**Activity:** Nothing should change. Output the data exactly.

******

(** X17.  What stops [perform_web_search] before it reads any result: a
    status from 400 to 599 raises [HTTPError] whatever the body holds; with a
    good status, a body that is not JSON raises [JSONDecodeError], and a JSON
    object without ["webPages"] (an answer with no web results) raises
    [KeyError("webPages")] instead of returning an empty list. *)
Theorem perform_web_search_early_errors {W} (env : WebEnv W)
        (search_key query : string) (w : W) (response : Response) (w1 : W) :
  requests_get env search_url [("Ocp-Apim-Subscription-Key", search_key)]
               [("q", query)] w = (Done response, w1) ->
  let outcome_of := fst (fst (perform_web_search env search_key query w)) in
  ((400 <= status_code response < 600)%Z ->
   outcome_of = Raises (HTTPError (status_code response))) /\
  ((status_code response < 400 \/ 600 <= status_code response)%Z ->
   (json_of response = None -> outcome_of = Raises JSONDecodeError) /\
   (forall members,
      json_of response = Some (JObject members) ->
      members_get "webPages" members = None ->
      outcome_of = Raises (KeyError "webPages"))).
Proof.
  intros Hget outcome_of. subst outcome_of.
  rewrite perform_web_search_eq, Hget. cbn [fst].
  unfold search_hits, raise_for_status, response_json. split.
  - intros Hs.
    destruct (Z.leb_spec 400 (status_code response)); [|lia].
    destruct (Z.ltb_spec (status_code response) 600); [|lia].
    reflexivity.
  - intros Hs.
    assert (E : ((400 <=? status_code response) && (status_code response <? 600))%Z
                = false).
    { destruct (Z.leb_spec 400 (status_code response));
        destruct (Z.ltb_spec (status_code response) 600); simpl; auto; lia. }
    rewrite E. split.
    + intros ->. reflexivity.
    + intros members -> Hnone. unfold json_getitem. rewrite Hnone. reflexivity.
Qed.

(** Instances: a key that is refused, and an answer without web results. *)
Lemma perform_web_search_early_errors_witness :
  fst (fst (perform_web_search scripted_web "key" "rocq" (bing_web unauthorized)))
  = Raises (HTTPError 401) /\
  fst (fst (perform_web_search scripted_web "key" "rocq" (bing_web no_web_results)))
  = Raises (KeyError "webPages").
Proof.
  split.
  - apply (proj1 (perform_web_search_early_errors scripted_web "key" "rocq"
                    (bing_web unauthorized) unauthorized (bing_web unauthorized)
                    eq_refl)).
    simpl. lia.
  - refine (proj2 (proj2 (perform_web_search_early_errors scripted_web "key" "rocq"
                            (bing_web no_web_results) no_web_results
                            (bing_web no_web_results) eq_refl) _)
                  [("_type", JString "SearchResponse")] eq_refl eq_refl).
    simpl. lia.
Defined.

(** X18.  One search result becomes an entry when it is an object with
    ["name"], ["url"] and ["snippet"], whatever their values; a missing
    ["deepLinks"] gives the empty list, not an error, while the first of the
    three other keys that is missing raises [KeyError] of that key, and a
    result that is no object raises [TypeError]. *)
Theorem make_hit_by_keys (result : json) :
  match result with
  | JObject members =>
      match members_get "name" members, members_get "url" members,
            members_get "snippet" members with
      | Some n, Some u, Some s =>
          make_hit result =
          Returns (mkHit n u s match members_get "deepLinks" members with
                               | Some links => links
                               | None => JArray []
                               end)
      | None, _, _ => make_hit result = Raises (KeyError "name")
      | Some _, None, _ => make_hit result = Raises (KeyError "url")
      | Some _, Some _, None => make_hit result = Raises (KeyError "snippet")
      end
  | _ => make_hit result = Raises TypeError
  end.
Proof.
  destruct result as [| | | | |members]; try reflexivity.
  unfold make_hit, json_getitem, json_get.
  destruct (members_get "name" members); [|reflexivity].
  destruct (members_get "url" members); [|reflexivity].
  destruct (members_get "snippet" members); [|reflexivity].
  destruct (members_get "deepLinks" members); reflexivity.
Qed.

(** ** After a [NONE] decision *)

Lemma after_none_decision_app t1 t2 :
  count is_log t1 = 0 ->
  after_none_decision (t1 ++ t2) = after_none_decision t2.
Proof.
  induction t1 as [|ev t1 IH]; [reflexivity|].
  rewrite count_cons. destruct ev; simpl; intros H; try discriminate; auto.
Qed.

Section AfterNone.

Context {W : Type} (env : Env W).

Lemma get_web_action_logs_nothing d w r w' t :
  get_web_action env d w = (r, w', t) -> count is_log t = 0.
Proof.
  unfold get_web_action, capture_current_page. run_plugin;
    intros H; inversion H; subst; reflexivity.
Qed.

Lemma execute_logs_nothing a w r w' t :
  execute_web_action env a w = (r, w', t) -> count is_log t = 0.
Proof.
  unfold execute_web_action.
  destruct (action a) as [[]|]; simpl; run_plugin;
    intros H; inversion H; subst; reflexivity.
Qed.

******

**Result of this task:**
(** X17.  What stops [perform_web_search] before it reads any result: a
    status from 400 to 599 raises [HTTPError] whatever the body holds; with a
    good status, a body that is not JSON raises [JSONDecodeError], and a JSON
    object without ["webPages"] (an answer with no web results) raises
    [KeyError("webPages")] instead of returning an empty list. *)
Theorem perform_web_search_early_errors {W} (env : WebEnv W)
        (search_key query : string) (w : W) (response : Response) (w1 : W) :
  requests_get env search_url [("Ocp-Apim-Subscription-Key", search_key)]
               [("q", query)] w = (Done response, w1) ->
  let outcome_of := fst (fst (perform_web_search env search_key query w)) in
  ((400 <= status_code response < 600)%Z ->
   outcome_of = Raises (HTTPError (status_code response))) /\
  ((status_code response < 400 \/ 600 <= status_code response)%Z ->
   (json_of response = None -> outcome_of = Raises JSONDecodeError) /\
   (forall members,
      json_of response = Some (JObject members) ->
      members_get "webPages" members = None ->
      outcome_of = Raises (KeyError "webPages"))).
Proof.
  intros Hget outcome_of. subst outcome_of.
  rewrite perform_web_search_eq, Hget. cbn [fst].
  unfold search_hits, raise_for_status, response_json. split.
  - intros Hs.
    destruct (Z.leb_spec 400 (status_code response)); [|lia].
    destruct (Z.ltb_spec (status_code response) 600); [|lia].
    reflexivity.
  - intros Hs.
    assert (E : ((400 <=? status_code response) && (status_code response <? 600))%Z
                = false).
    { destruct (Z.leb_spec 400 (status_code response));
        destruct (Z.ltb_spec (status_code response) 600); simpl; auto; lia. }
    rewrite E. split.
    + intros ->. reflexivity.
    + intros members -> Hnone. unfold json_getitem. rewrite Hnone. reflexivity.
Qed.

(** Instances: a key that is refused, and an answer without web results. *)
Lemma perform_web_search_early_errors_witness :
  fst (fst (perform_web_search scripted_web "key" "rocq" (bing_web unauthorized)))
  = Raises (HTTPError 401) /\
  fst (fst (perform_web_search scripted_web "key" "rocq" (bing_web no_web_results)))
  = Raises (KeyError "webPages").
Proof.
  split.
  - apply (proj1 (perform_web_search_early_errors scripted_web "key" "rocq"
                    (bing_web unauthorized) unauthorized (bing_web unauthorized)
                    eq_refl)).
    simpl. lia.
  - refine (proj2 (proj2 (perform_web_search_early_errors scripted_web "key" "rocq"
                            (bing_web no_web_results) no_web_results
                            (bing_web no_web_results) eq_refl) _)
                  [("_type", JString "SearchResponse")] eq_refl eq_refl).
    simpl. lia.
Defined.

(** X18.  One search result becomes an entry when it is an object with
    ["name"], ["url"] and ["snippet"], whatever their values; a missing
    ["deepLinks"] gives the empty list, not an error, while the first of the
    three other keys that is missing raises [KeyError] of that key, and a
    result that is no object raises [TypeError]. *)
Theorem make_hit_by_keys (result : json) :
  match result with
  | JObject members =>
      match members_get "name" members, members_get "url" members,
            members_get "snippet" members with
      | Some n, Some u, Some s =>
          make_hit result =
          Returns (mkHit n u s match members_get "deepLinks" members with
                               | Some links => links
                               | None => JArray []
                               end)
      | None, _, _ => make_hit result = Raises (KeyError "name")
      | Some _, None, _ => make_hit result = Raises (KeyError "url")
      | Some _, Some _, None => make_hit result = Raises (KeyError "snippet")
      end
  | _ => make_hit result = Raises TypeError
  end.
Proof.
  destruct result as [| | | | |members]; try reflexivity.
  unfold make_hit, json_getitem, json_get.
  destruct (members_get "name" members); [|reflexivity].
  destruct (members_get "url" members); [|reflexivity].
  destruct (members_get "snippet" members); [|reflexivity].
  destruct (members_get "deepLinks" members); reflexivity.
Qed.

(** ** After a [NONE] decision *)

Lemma after_none_decision_app t1 t2 :
  count is_log t1 = 0 ->
  after_none_decision (t1 ++ t2) = after_none_decision t2.
Proof.
  induction t1 as [|ev t1 IH]; [reflexivity|].
  rewrite count_cons. destruct ev; simpl; intros H; try discriminate; auto.
Qed.

Section AfterNone.

Context {W : Type} (env : Env W).

Lemma get_web_action_logs_nothing d w r w' t :
  get_web_action env d w = (r, w', t) -> count is_log t = 0.
Proof.
  unfold get_web_action, capture_current_page. run_plugin;
    intros H; inversion H; subst; reflexivity.
Qed.

Lemma execute_logs_nothing a w r w' t :
  execute_web_action env a w = (r, w', t) -> count is_log t = 0.
Proof.
  unfold execute_web_action.
  destruct (action a) as [[]|]; simpl; run_plugin;
    intros H; inversion H; subst; reflexivity.
Qed.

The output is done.